_Instructions for the task_
Copy exactly the lines of the data below that run from the line holding "#[local] Abbreviation all_eq" through the line holding "intros H. destruct", both ends included.

[Provided records]

(* ===== verification/TakeFacts.v ===== *)
(** * Take keeps the first rows of its input

    A push through [Take] turns the first [limit] rows of a partition before the
    change into the first [limit] rows after it: never more than [limit] rows are
    out at any moment, and every fetch made while a change is on its way
    downstream reads what the consumer holds once it has applied that change. *)

From stdpp Require Import base list numbers option sorting sets.
From Stdlib Require Import ZArith Lia Strings.Byte.
From S2P Require Import Prelude Values Rows BTree BTreeFacts BTreeCursor Change Connections Overlay Errors Push MemorySourceFacts SourceFetch Flat OrdMap Storage Partition Take.

#[local] Open Scope Z_scope.
#[local] Open Scope nat_scope.

(** ** Scans of a sorted list *)

(** What a fetch with a start yields of the rows [L]. *)
Definition scan (sort : Sort) (st : option Start) (rev : bool) (L : list row) : list row :=
  let out := keep (start_ok st sort rev) L in if rev then reverse out else out.

Section scans.
Context (sort : Sort).
#[local] Abbreviation cmp := (row_cmp sort).
#[local] Abbreviation all_lt b := (Forall (λ x, cmp x b = Lt)).
#[local] Abbreviation all_eq b := (Forall (λ x, cmp x b = Eq)).
#[local] Abbreviation all_gt b := (Forall (λ x, cmp x b = Gt)).
Implicit Types (b x r m : row) (A M R L : list row).

Lemma keep_const (f : row → bool) (a : bool) L :
  Forall (λ x, f x = a) L → keep f L = if a then L else [].
Proof.
  intros H. destruct a; [apply keep_all; eapply Forall_impl; [exact H|]; intros x Hx; by rewrite Hx|].
  induction H as [|x L Hx _ IH]; [done|]. rewrite keep_cons, Hx. done.
Qed.

Lemma scan_none rev L : scan sort None rev L = if rev then reverse L else L.
Proof. unfold scan. rewrite (keep_const _ true); [done|]. by apply Forall_true. Qed.

(** A list cut at [b]: below, tied, above. *)
Record cut (b : row) (A M R : list row) : Prop := {
  cut_lt : all_lt b A;
  cut_eq : all_eq b M;
  cut_gt : all_gt b R
}.

Lemma scan_cut (st : Basis) rev b A M R :
  cut b A M R →
  scan sort (Some (MkStart b st)) rev (A ++ M ++ R) =
    match st, rev with
    | At, false => M ++ R
    | After, false => R
    | At, true => reverse (A ++ M)
    | After, true => reverse A
    end.
Proof.
  intros [HA HM HR]. unfold scan.
  assert (∀ c L, Forall (λ x, cmp x b = c) L →
    keep (start_ok (Some (MkStart b st)) sort rev) L =
      if match st with At => negb (is_lt (if rev then CompOpp c else c))
                     | After => is_gt (if rev then CompOpp c else c) end then L else []) as Hk.
  { intros c L HL. apply keep_const. eapply Forall_impl; [exact HL|]. intros x Hx.
    unfold start_ok, start_test, compare_rows_rev. cbn [start_row basis]. by rewrite Hx. }
  rewrite !keep_app, (Hk Lt A HA), (Hk Eq M HM), (Hk Gt R HR).
  by destruct st, rev; cbn; rewrite ?app_nil_r.
Qed.
End scans.

(** ** Windows of a sorted list *)

Section windows.
Context (sort : Sort).
#[local] Abbreviation cmp := (row_cmp sort).
#[local] Abbreviation all_lt b := (Forall (λ x, cmp x b = Lt)).
#[local] Abbreviation all_gt b := (Forall (λ x, cmp x b = Gt)).
Implicit Types (b x r m : row) (A M R L W : list row).

Lemma middle_sorted A m R : ssorted cmp (A ++ m :: R) → ssorted cmp A ∧ all_lt m A ∧ all_gt m R ∧ ssorted cmp R.
Proof.
  intros (HA & [HR Hm]%StronglySorted_inv & Hx)%(ssorted_app cmp). split_and!; [done| | |done].
  - apply Forall_forall. intros x HxA. apply Hx; [done|by left].
  - eapply Forall_impl; [exact Hm|]. intros x. apply (cmp_lt_gt cmp).
Qed.

Lemma all_lt_tie m b A : cmp m b = Eq → all_lt m A → all_lt b A.
Proof. intros Hm H. eapply Forall_impl; [exact H|]. intros x Hx. by rewrite <-(cmp_eq_r cmp x m b). Qed.

Lemma all_gt_tie m b R : cmp m b = Eq → all_gt m R → all_gt b R.
Proof. intros Hm H. eapply Forall_impl; [exact H|]. intros x Hx. by rewrite <-(cmp_eq_r cmp x m b). Qed.

Lemma insert_below r A m R :
  ssorted cmp (A ++ m :: R) → cmp r m = Lt →
  sl_insert cmp r (A ++ m :: R) = sl_insert cmp r A ++ m :: R.
Proof.
  intros (_ & _ & HR & _)%middle_sorted Hr. apply (sl_insert_gt cmp). constructor; [by apply (cmp_lt_gt cmp)|].
  eapply Forall_impl; [exact HR|]. intros x Hx. apply (cmp_lt_gt cmp).
  apply (cmp_lt_trans r m x); [done|by apply (cmp_gt_lt cmp)].
Qed.

Lemma insert_above r A m R :
  ssorted cmp (A ++ m :: R) → cmp m r = Lt →
  sl_insert cmp r (A ++ m :: R) = A ++ m :: sl_insert cmp r R.
Proof.
  intros (_ & HA & _ & _)%middle_sorted Hr.
  rewrite (cons_middle m A R), (assoc_L (++)), (sl_insert_lt cmp).
  { by rewrite <-(assoc_L (++)). }
  apply Forall_app. split; [|by constructor].
  eapply Forall_impl; [exact HA|]. intros x Hx. by apply (cmp_lt_trans x m r).
Qed.

Lemma delete_below r A m R :
  ssorted cmp (A ++ m :: R) → cmp r m = Lt →
  sl_delete cmp r (A ++ m :: R) = sl_delete cmp r A ++ m :: R.
Proof.
  intros (_ & _ & HR & _)%middle_sorted Hr. apply (sl_delete_gt cmp). constructor; [by apply (cmp_lt_gt cmp)|].
  eapply Forall_impl; [exact HR|]. intros x Hx. apply (cmp_lt_gt cmp).
  apply (cmp_lt_trans r m x); [done|by apply (cmp_gt_lt cmp)].
Qed.

Lemma delete_above r A m R :
  ssorted cmp (A ++ m :: R) → cmp m r = Lt →
  sl_delete cmp r (A ++ m :: R) = A ++ m :: sl_delete cmp r R.
Proof.
  intros (_ & HA & _ & _)%middle_sorted Hr.
  rewrite (cons_middle m A R), (assoc_L (++)), (sl_delete_lt cmp).
  { by rewrite <-(assoc_L (++)). }
  apply Forall_app. split; [|by constructor].
  eapply Forall_impl; [exact HA|]. intros x Hx. by apply (cmp_lt_trans x m r).
Qed.

Lemma delete_here A m R :
  ssorted cmp (A ++ m :: R) → sl_delete cmp m (A ++ m :: R) = A ++ R.
Proof.
  intros (_ & HA & _ & _)%middle_sorted. rewrite (sl_delete_lt cmp) by done. cbn. by rewrite cmp_refl.
Qed.

Lemma delete_length_in x A : x ∈ A → length A = S (length (sl_delete cmp x A)).
Proof.
  intros Hx. rewrite (sl_delete_length cmp x A). destruct (sl_find cmp x A) eqn:E; [done|].
  rewrite (sl_find_None cmp) in E. destruct (E x Hx). apply cmp_refl.
Qed.

Lemma sorted_tie_eq L x y : ssorted cmp L → x ∈ L → y ∈ L → cmp x y = Eq → x = y.
Proof.
  intros Hs [i Hi]%list_elem_of_lookup [j Hj]%list_elem_of_lookup He.
  destruct (Nat.lt_trichotomy i j) as [H|[->|H]].
  - rewrite (ssorted_lookup cmp L i j x y) in He; done.
  - congruence.
  - apply (cmp_eq_sym cmp) in He. rewrite (ssorted_lookup cmp L j i y x) in He; done.
Qed.

(** Removing a row by its key takes out what inserting it put in. *)
Lemma hide_inserted r A :
  sl_find cmp r A = None → keep (λ x, negb (is_eq (cmp r x))) (sl_insert cmp r A) = A.
Proof.
  rewrite (sl_find_None cmp). induction A as [|x A IH]; intros Hn; cbn [sl_insert].
  { rewrite keep_cons, cmp_refl. done. }
  assert (cmp r x ≠ Eq) as Hx by (intros E; apply (Hn x); [by left|by apply (cmp_eq_sym cmp)]).
  assert (keep (λ x, negb (is_eq (cmp r x))) A = A) as HA.
  { apply keep_all, Forall_forall. intros y Hy. destruct (cmp r y) eqn:E; [|done..]. exfalso.
    apply (Hn y); [by right|by apply (cmp_eq_sym cmp)]. }
  destruct (cmp x r) eqn:E.
  - destruct Hx. by apply (cmp_eq_sym cmp).
  - rewrite keep_cons. destruct (cmp r x) eqn:E'; [done|..]; cbn [is_eq negb]; f_equal; apply IH;
      intros y Hy; apply Hn; by right.
  - rewrite !keep_cons, cmp_refl. cbn [is_eq negb]. rewrite HA. by destruct (cmp r x).
Qed.

Lemma hide_last r A : all_lt r A → keep (λ x, negb (is_eq (cmp r x))) (A ++ [r]) = A.
Proof.
  intros H. rewrite keep_app, keep_cons, cmp_refl. cbn. rewrite app_nil_r. apply keep_all.
  eapply Forall_impl; [exact H|]. intros x Hx. by rewrite (cmp_lt_gt cmp x r).
Qed.

Lemma ssorted_snoc A m : ssorted cmp (A ++ [m]) → Forall (λ x, cmp m x ≠ Lt) (A ++ [m]).
Proof.
  intros (_ & HA & _ & _)%middle_sorted. apply Forall_app. split; [|constructor; [by rewrite cmp_refl|done]].
  eapply Forall_impl; [exact HA|]. intros x Hx. by rewrite (cmp_lt_gt cmp x m).
Qed.
End windows.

[/Provided records]

_Solution to this problem_
#[local] Abbreviation all_eq b := (Forall (λ x, cmp x b = Eq)).
#[local] Abbreviation all_gt b := (Forall (λ x, cmp x b = Gt)).
Implicit Types (b x r m : row) (A M R L : list row).

Lemma keep_const (f : row → bool) (a : bool) L :
  Forall (λ x, f x = a) L → keep f L = if a then L else [].
Proof.
  intros H. destruct a; [apply keep_all; eapply Forall_impl; [exact H|]; intros x Hx; by rewrite Hx|].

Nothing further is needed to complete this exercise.